# Kevins Mike Sherman bass build



## Crucified (May 28, 2008)

Yes, that's right. I'm getting the man to build me a bass. He made my 8 string and it kicks ass. i expect the same from the bass

5 strings. 
35" scale
passive pickups haven't decided humbuckers or singles yet.
set neck
ash body
maple burl top.
possible trans finish. more to come as we talk it over. looking like a sunburst


----------



## Scott (May 28, 2008)

Damn, nice.

I have been thinking of contacting Mike for a bass build as well. I was thinking a single cut body of some sort.

Maybe I should get off my ass, and actually send him an email.


----------



## Ruins (May 28, 2008)

damn nice indeed!
i don't know what will it be but what ever it will be it will be fucking gorgeous for sure


----------



## Michael (May 28, 2008)

That sounds nice.


----------



## Thrashmanzac (May 28, 2008)

indeed


----------



## ibznorange (May 28, 2008)

FAHK YOOU. 
*I* NEED a shermbass 
You already have enough uberbadass gear 

[action=Max]would love it if kevin would buy him a shermanbass and hook it up with an RG8 [/action]


----------



## hanachanmaru (May 28, 2008)

Cool !!!!! i sense massive pictures again


----------



## TomAwesome (May 28, 2008)

Only 5 strings? Tsk tsk...

Sounds like it's going to be great!


----------



## msherman (May 28, 2008)

Sneak peek of the top before it`s glued up


----------



## Apophis (May 28, 2008)

This top looks awesome


----------



## Crucified (May 28, 2008)

updated specs a little as mike and i talk about it.


----------



## ibznorange (May 28, 2008)

Sweet christ


----------



## Jason (May 28, 2008)




----------



## Drew (May 28, 2008)

msherman said:


> Sneak peek of the top before it`s glued up



Holy fucking... _something_.


----------



## Decipher (May 28, 2008)

Sounds pretty sweet! What are you doing for tuning on this Kev? Just standard B-G or is this to match the 8 string with a low F#?


----------



## Crucified (May 28, 2008)

i'll be using it mostly for B, however i played a 35 scale warwick tha tuned down to f# and the tension on the other strings was just awesome so i figure if i need it to tune down i'll be able to.


----------



## Codyyy (May 28, 2008)

Oh, ... my... GOD!

errr oooo I'm Kevin and I have mad cash and plan to use it to Shermanize my entire life oooooh! 
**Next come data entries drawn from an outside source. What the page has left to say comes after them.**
(** * spark-optimus: configuration parser and rule engine

    A shallow embedding of [spark_config_mcp/spark_config_parser.py],
    [spark_config_mcp/models.py] and the deterministic part of
    [spark_config_mcp/config_analyzer.py], with the properties of the
    specification stated over it; then the scan of a directory, the
    metrics client in the mode that reads its mock file, and the tool
    [get_recommendations] of [spark_config_mcp/server.py], with
    properties read off the code.

    Conventions of the embedding.
    - Python [str] values are [string]s.  The character classes and case
      maps are those of Python on ASCII text (code points below 128);
      characters from 128 on are carried along as ordinary, caseless,
      non-blank, non-digit characters.
    - Python [int] is [Z]; [Optional[T]] is [option T].
    - An exception that leaves a function is a [Raise] result.
    - A [dict] is an association list with unique keys kept in insertion
      order.
    - The file system is a function from paths to the text of the readable
      file at that path, if there is one.
    - [int] and [str] convert numerals of any length: the cap that the
      interpreter puts on the digits converted (4300 by default, a longer
      numeral raising [ValueError]) is not modelled, so what is said of
      a numeral that is converted is said of numerals within the cap.
    - Floats are not approximated: where the source divides or converts
      through a float, the embedding computes the same result on integers
      and says why at the definition.
    - The directory walker, the prompt text and the client of the
      text-generation service are outside the embedding; the last two are
      parameters of the analysis, and what the walker lists is a
      parameter of the scan.  So is the content of the mock file of the
      metrics client; requests over the network are not modelled. *)

From Stdlib Require Import ZArith NArith List Bool Lia.
From Stdlib Require Import Sorting.Permutation.
From Stdlib Require Import Strings.Ascii Strings.String Numbers.DecimalString.
Import ListNotations.

Open Scope string_scope.
Open Scope list_scope.

(** ** Python strings *)

Module PyStr.

(** The characters that cannot be written inside a literal here. *)
Definition nl : ascii := "010"%char.
Definition cr : ascii := "013"%char.
Definition backslash : ascii := "092"%char.
Definition dquote : ascii := "034"%char.
Definition squote : ascii := "039"%char.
ooooo oooooo I'm Mike Sherman I shit awesomeness and I build guitars oooh 


Glad I got that out of my system


----------



## msherman (May 28, 2008)

^ You obviously beat me to the liquor cabinet tonight, didn`t ya?


----------



## Jason (May 28, 2008)

msherman said:


> ^ You obviously beat me to the liquor cabinet tonight, didn`t ya?



at 15 or 16 I hope not


----------



## Codyyy (May 28, 2008)




----------



## OwlsHaveEyes (May 28, 2008)

Oh FUCK! That top is a sexy bitch!


----------



## Shawn (May 29, 2008)

That is a beautiful top. That's going to look amazing.


----------



## Randy (May 29, 2008)

That burl is really something else... how thick is the top on this beast?


----------



## hanachanmaru (May 29, 2008)

msherman said:


> Sneak peek of the top before it`s glued up




Am not a bass player but this pic certainly looks one of a kind !!!! nice job ever Mr Mike sherman !!! it has got eyes on that burl !! haha...


----------



## Decipher (Jul 5, 2008)

Any updates on this yet Kev?


----------



## Crucified (Jul 6, 2008)

mikes camera is dead or something so no picture updates yet, he has told me so far that the body is almost done and the fretboard with be going on the neck very soon. woooooooooo


----------



## hanachanmaru (Sep 4, 2008)

Nice guitar you got kevin !! and now you are going for a bass? lol hell !!! thats going to rule over... anyway with all the pics i collected from sherman in this thread is awesome !!! if have the money i certainly would like to go for another perhaps a 7 or 9s as is highly collectables lol


----------



## Crucified (Sep 4, 2008)

yeah, i'm waiting for new pictures and stuff. he's working on it and seems to be pretty bogged down with orders. I'm pretty impatient and want instant gratification. haha. it will all come soon.


----------



## CentaurPorn (Sep 4, 2008)

Is it just me or is there an evil demon face in that figure? I can has a Sherman?

Pure hot dirty sex.


----------



## darren (Sep 4, 2008)

Amazing top. I see the eyes of a golden Buddha in the figure.


----------



## Crucified (Oct 1, 2008)

new picture! fuuuucccccckkking awesome. i love that fretboard wood!


----------



## TimSE (Oct 1, 2008)

ohmy!
that board is lush

that will look amazing when its done
really will


----------



## Harris (Oct 1, 2008)

That fretboard is awesome! What kind of wood is it?


----------



## Crucified (Oct 1, 2008)

Harris said:


> That fretboard is awesome! What kind of wood is it?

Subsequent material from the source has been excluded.